[Saved data entries]
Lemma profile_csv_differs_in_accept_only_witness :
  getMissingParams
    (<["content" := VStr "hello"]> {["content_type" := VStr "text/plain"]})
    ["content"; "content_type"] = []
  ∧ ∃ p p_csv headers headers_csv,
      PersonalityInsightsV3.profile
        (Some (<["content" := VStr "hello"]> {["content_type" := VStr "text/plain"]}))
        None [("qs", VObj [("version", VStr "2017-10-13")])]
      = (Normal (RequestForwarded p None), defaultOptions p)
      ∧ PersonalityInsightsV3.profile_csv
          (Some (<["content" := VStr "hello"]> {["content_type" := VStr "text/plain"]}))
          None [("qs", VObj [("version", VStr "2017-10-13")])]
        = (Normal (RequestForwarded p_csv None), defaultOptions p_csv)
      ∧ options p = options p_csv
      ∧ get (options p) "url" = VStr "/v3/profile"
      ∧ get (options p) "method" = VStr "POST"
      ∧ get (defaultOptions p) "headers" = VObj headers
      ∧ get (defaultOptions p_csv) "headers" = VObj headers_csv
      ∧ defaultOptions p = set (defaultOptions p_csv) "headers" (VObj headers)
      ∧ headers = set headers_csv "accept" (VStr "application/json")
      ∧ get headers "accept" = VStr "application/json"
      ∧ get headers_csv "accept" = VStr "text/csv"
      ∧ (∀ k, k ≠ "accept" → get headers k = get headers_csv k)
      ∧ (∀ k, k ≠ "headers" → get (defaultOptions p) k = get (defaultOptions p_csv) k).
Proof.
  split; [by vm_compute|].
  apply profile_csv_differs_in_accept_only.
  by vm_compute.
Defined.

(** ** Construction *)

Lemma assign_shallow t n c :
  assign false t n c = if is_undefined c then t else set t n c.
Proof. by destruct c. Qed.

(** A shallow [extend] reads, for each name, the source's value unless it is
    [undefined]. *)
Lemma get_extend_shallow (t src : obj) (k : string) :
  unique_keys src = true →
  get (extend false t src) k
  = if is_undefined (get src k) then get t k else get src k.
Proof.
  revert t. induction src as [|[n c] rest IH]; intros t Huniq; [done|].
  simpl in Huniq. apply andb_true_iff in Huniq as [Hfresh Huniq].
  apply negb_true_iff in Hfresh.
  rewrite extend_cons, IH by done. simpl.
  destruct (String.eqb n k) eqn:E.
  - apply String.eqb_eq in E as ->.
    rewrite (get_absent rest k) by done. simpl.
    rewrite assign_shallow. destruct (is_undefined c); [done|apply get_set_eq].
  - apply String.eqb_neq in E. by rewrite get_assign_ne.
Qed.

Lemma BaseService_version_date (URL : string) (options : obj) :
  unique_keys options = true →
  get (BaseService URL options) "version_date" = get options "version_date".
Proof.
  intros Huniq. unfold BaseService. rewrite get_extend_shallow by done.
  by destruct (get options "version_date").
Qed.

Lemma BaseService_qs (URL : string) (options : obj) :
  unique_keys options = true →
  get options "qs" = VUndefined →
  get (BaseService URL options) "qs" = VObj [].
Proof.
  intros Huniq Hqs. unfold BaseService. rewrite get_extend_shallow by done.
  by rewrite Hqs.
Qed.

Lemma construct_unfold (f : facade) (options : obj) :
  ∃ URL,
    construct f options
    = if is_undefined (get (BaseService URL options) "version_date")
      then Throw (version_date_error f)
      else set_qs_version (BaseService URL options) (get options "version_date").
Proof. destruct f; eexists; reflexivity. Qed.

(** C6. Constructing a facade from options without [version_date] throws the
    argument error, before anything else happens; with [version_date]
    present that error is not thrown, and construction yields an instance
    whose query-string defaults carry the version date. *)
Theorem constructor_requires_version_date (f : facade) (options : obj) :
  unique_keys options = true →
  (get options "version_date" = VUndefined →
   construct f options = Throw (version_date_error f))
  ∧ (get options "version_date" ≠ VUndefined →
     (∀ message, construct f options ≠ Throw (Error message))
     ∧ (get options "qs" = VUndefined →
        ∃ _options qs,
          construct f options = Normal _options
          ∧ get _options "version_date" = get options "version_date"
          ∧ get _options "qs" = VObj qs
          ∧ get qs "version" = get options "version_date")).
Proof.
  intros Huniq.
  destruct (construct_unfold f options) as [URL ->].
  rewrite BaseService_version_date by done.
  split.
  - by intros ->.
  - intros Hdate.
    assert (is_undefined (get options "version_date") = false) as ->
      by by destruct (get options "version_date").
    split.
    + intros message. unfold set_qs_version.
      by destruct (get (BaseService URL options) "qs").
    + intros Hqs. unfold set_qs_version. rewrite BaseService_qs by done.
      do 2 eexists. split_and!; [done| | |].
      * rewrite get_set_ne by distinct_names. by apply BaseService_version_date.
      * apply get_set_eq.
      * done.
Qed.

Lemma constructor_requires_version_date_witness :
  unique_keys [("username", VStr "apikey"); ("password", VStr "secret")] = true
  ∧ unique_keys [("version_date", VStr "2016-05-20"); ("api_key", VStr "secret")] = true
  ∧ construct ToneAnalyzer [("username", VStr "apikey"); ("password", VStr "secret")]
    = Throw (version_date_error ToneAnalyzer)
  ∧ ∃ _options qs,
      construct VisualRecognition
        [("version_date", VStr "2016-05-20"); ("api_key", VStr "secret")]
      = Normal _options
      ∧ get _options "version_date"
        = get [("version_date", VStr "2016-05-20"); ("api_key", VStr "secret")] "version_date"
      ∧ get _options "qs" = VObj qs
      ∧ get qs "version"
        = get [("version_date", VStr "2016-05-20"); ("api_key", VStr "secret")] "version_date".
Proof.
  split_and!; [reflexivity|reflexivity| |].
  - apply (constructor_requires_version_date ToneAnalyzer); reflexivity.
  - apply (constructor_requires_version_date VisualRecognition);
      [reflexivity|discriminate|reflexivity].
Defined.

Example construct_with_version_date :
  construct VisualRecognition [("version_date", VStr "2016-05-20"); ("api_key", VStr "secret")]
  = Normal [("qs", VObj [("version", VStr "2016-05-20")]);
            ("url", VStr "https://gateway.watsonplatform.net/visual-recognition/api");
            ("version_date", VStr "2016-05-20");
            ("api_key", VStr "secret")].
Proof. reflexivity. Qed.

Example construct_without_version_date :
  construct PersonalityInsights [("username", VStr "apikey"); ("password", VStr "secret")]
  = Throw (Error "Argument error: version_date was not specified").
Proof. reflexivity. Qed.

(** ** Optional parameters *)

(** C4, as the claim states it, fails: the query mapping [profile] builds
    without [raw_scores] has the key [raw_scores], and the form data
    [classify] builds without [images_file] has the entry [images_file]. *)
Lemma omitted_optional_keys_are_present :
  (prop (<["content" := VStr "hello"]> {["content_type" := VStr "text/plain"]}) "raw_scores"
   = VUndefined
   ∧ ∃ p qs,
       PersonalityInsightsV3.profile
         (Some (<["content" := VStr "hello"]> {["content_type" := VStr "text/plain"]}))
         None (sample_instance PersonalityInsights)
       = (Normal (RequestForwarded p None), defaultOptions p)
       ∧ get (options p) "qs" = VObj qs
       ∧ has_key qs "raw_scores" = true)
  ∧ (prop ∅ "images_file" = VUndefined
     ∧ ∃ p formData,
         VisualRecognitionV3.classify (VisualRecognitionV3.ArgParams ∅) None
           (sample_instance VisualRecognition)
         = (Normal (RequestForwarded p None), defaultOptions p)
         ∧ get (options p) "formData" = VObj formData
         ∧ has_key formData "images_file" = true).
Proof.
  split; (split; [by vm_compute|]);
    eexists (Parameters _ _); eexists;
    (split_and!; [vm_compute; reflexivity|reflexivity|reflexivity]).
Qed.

**What is required**
Each entry is to be written out exactly as it was given.

**Result**
Lemma profile_csv_differs_in_accept_only_witness :
  getMissingParams
    (<["content" := VStr "hello"]> {["content_type" := VStr "text/plain"]})
    ["content"; "content_type"] = []
  ∧ ∃ p p_csv headers headers_csv,
      PersonalityInsightsV3.profile
        (Some (<["content" := VStr "hello"]> {["content_type" := VStr "text/plain"]}))
        None [("qs", VObj [("version", VStr "2017-10-13")])]
      = (Normal (RequestForwarded p None), defaultOptions p)
      ∧ PersonalityInsightsV3.profile_csv
          (Some (<["content" := VStr "hello"]> {["content_type" := VStr "text/plain"]}))
          None [("qs", VObj [("version", VStr "2017-10-13")])]
        = (Normal (RequestForwarded p_csv None), defaultOptions p_csv)
      ∧ options p = options p_csv
      ∧ get (options p) "url" = VStr "/v3/profile"
      ∧ get (options p) "method" = VStr "POST"
      ∧ get (defaultOptions p) "headers" = VObj headers
      ∧ get (defaultOptions p_csv) "headers" = VObj headers_csv
      ∧ defaultOptions p = set (defaultOptions p_csv) "headers" (VObj headers)
      ∧ headers = set headers_csv "accept" (VStr "application/json")
      ∧ get headers "accept" = VStr "application/json"
      ∧ get headers_csv "accept" = VStr "text/csv"
      ∧ (∀ k, k ≠ "accept" → get headers k = get headers_csv k)
      ∧ (∀ k, k ≠ "headers" → get (defaultOptions p) k = get (defaultOptions p_csv) k).
Proof.
  split; [by vm_compute|].
  apply profile_csv_differs_in_accept_only.
  by vm_compute.
Defined.

(** ** Construction *)

Lemma assign_shallow t n c :
  assign false t n c = if is_undefined c then t else set t n c.
Proof. by destruct c. Qed.

(** A shallow [extend] reads, for each name, the source's value unless it is
    [undefined]. *)
Lemma get_extend_shallow (t src : obj) (k : string) :
  unique_keys src = true →
  get (extend false t src) k
  = if is_undefined (get src k) then get t k else get src k.
Proof.
  revert t. induction src as [|[n c] rest IH]; intros t Huniq; [done|].
  simpl in Huniq. apply andb_true_iff in Huniq as [Hfresh Huniq].
  apply negb_true_iff in Hfresh.
  rewrite extend_cons, IH by done. simpl.
  destruct (String.eqb n k) eqn:E.
  - apply String.eqb_eq in E as ->.
    rewrite (get_absent rest k) by done. simpl.
    rewrite assign_shallow. destruct (is_undefined c); [done|apply get_set_eq].
  - apply String.eqb_neq in E. by rewrite get_assign_ne.
Qed.

Lemma BaseService_version_date (URL : string) (options : obj) :
  unique_keys options = true →
  get (BaseService URL options) "version_date" = get options "version_date".
Proof.
  intros Huniq. unfold BaseService. rewrite get_extend_shallow by done.
  by destruct (get options "version_date").
Qed.

Lemma BaseService_qs (URL : string) (options : obj) :
  unique_keys options = true →
  get options "qs" = VUndefined →
  get (BaseService URL options) "qs" = VObj [].
Proof.
  intros Huniq Hqs. unfold BaseService. rewrite get_extend_shallow by done.
  by rewrite Hqs.
Qed.

Lemma construct_unfold (f : facade) (options : obj) :
  ∃ URL,
    construct f options
    = if is_undefined (get (BaseService URL options) "version_date")
      then Throw (version_date_error f)
      else set_qs_version (BaseService URL options) (get options "version_date").
Proof. destruct f; eexists; reflexivity. Qed.

(** C6. Constructing a facade from options without [version_date] throws the
    argument error, before anything else happens; with [version_date]
    present that error is not thrown, and construction yields an instance
    whose query-string defaults carry the version date. *)
Theorem constructor_requires_version_date (f : facade) (options : obj) :
  unique_keys options = true →
  (get options "version_date" = VUndefined →
   construct f options = Throw (version_date_error f))
  ∧ (get options "version_date" ≠ VUndefined →
     (∀ message, construct f options ≠ Throw (Error message))
     ∧ (get options "qs" = VUndefined →
        ∃ _options qs,
          construct f options = Normal _options
          ∧ get _options "version_date" = get options "version_date"
          ∧ get _options "qs" = VObj qs
          ∧ get qs "version" = get options "version_date")).
Proof.
  intros Huniq.
  destruct (construct_unfold f options) as [URL ->].
  rewrite BaseService_version_date by done.
  split.
  - by intros ->.
  - intros Hdate.
    assert (is_undefined (get options "version_date") = false) as ->
      by by destruct (get options "version_date").
    split.
    + intros message. unfold set_qs_version.
      by destruct (get (BaseService URL options) "qs").
    + intros Hqs. unfold set_qs_version. rewrite BaseService_qs by done.
      do 2 eexists. split_and!; [done| | |].
      * rewrite get_set_ne by distinct_names. by apply BaseService_version_date.
      * apply get_set_eq.
      * done.
Qed.

Lemma constructor_requires_version_date_witness :
  unique_keys [("username", VStr "apikey"); ("password", VStr "secret")] = true
  ∧ unique_keys [("version_date", VStr "2016-05-20"); ("api_key", VStr "secret")] = true
  ∧ construct ToneAnalyzer [("username", VStr "apikey"); ("password", VStr "secret")]
    = Throw (version_date_error ToneAnalyzer)
  ∧ ∃ _options qs,
      construct VisualRecognition
        [("version_date", VStr "2016-05-20"); ("api_key", VStr "secret")]
      = Normal _options
      ∧ get _options "version_date"
        = get [("version_date", VStr "2016-05-20"); ("api_key", VStr "secret")] "version_date"
      ∧ get _options "qs" = VObj qs
      ∧ get qs "version"
        = get [("version_date", VStr "2016-05-20"); ("api_key", VStr "secret")] "version_date".
Proof.
  split_and!; [reflexivity|reflexivity| |].
  - apply (constructor_requires_version_date ToneAnalyzer); reflexivity.
  - apply (constructor_requires_version_date VisualRecognition);
      [reflexivity|discriminate|reflexivity].
Defined.

Example construct_with_version_date :
  construct VisualRecognition [("version_date", VStr "2016-05-20"); ("api_key", VStr "secret")]
  = Normal [("qs", VObj [("version", VStr "2016-05-20")]);
            ("url", VStr "https://gateway.watsonplatform.net/visual-recognition/api");
            ("version_date", VStr "2016-05-20");
            ("api_key", VStr "secret")].
Proof. reflexivity. Qed.

Example construct_without_version_date :
  construct PersonalityInsights [("username", VStr "apikey"); ("password", VStr "secret")]
  = Throw (Error "Argument error: version_date was not specified").
Proof. reflexivity. Qed.

(** ** Optional parameters *)

(** C4, as the claim states it, fails: the query mapping [profile] builds
    without [raw_scores] has the key [raw_scores], and the form data
    [classify] builds without [images_file] has the entry [images_file]. *)
Lemma omitted_optional_keys_are_present :
  (prop (<["content" := VStr "hello"]> {["content_type" := VStr "text/plain"]}) "raw_scores"
   = VUndefined
   ∧ ∃ p qs,
       PersonalityInsightsV3.profile
         (Some (<["content" := VStr "hello"]> {["content_type" := VStr "text/plain"]}))
         None (sample_instance PersonalityInsights)
       = (Normal (RequestForwarded p None), defaultOptions p)
       ∧ get (options p) "qs" = VObj qs
       ∧ has_key qs "raw_scores" = true)
  ∧ (prop ∅ "images_file" = VUndefined
     ∧ ∃ p formData,
         VisualRecognitionV3.classify (VisualRecognitionV3.ArgParams ∅) None
           (sample_instance VisualRecognition)
         = (Normal (RequestForwarded p None), defaultOptions p)
         ∧ get (options p) "formData" = VObj formData
         ∧ has_key formData "images_file" = true).
Proof.
  split; (split; [by vm_compute|]);
    eexists (Parameters _ _); eexists;
    (split_and!; [vm_compute; reflexivity|reflexivity|reflexivity]).
Qed.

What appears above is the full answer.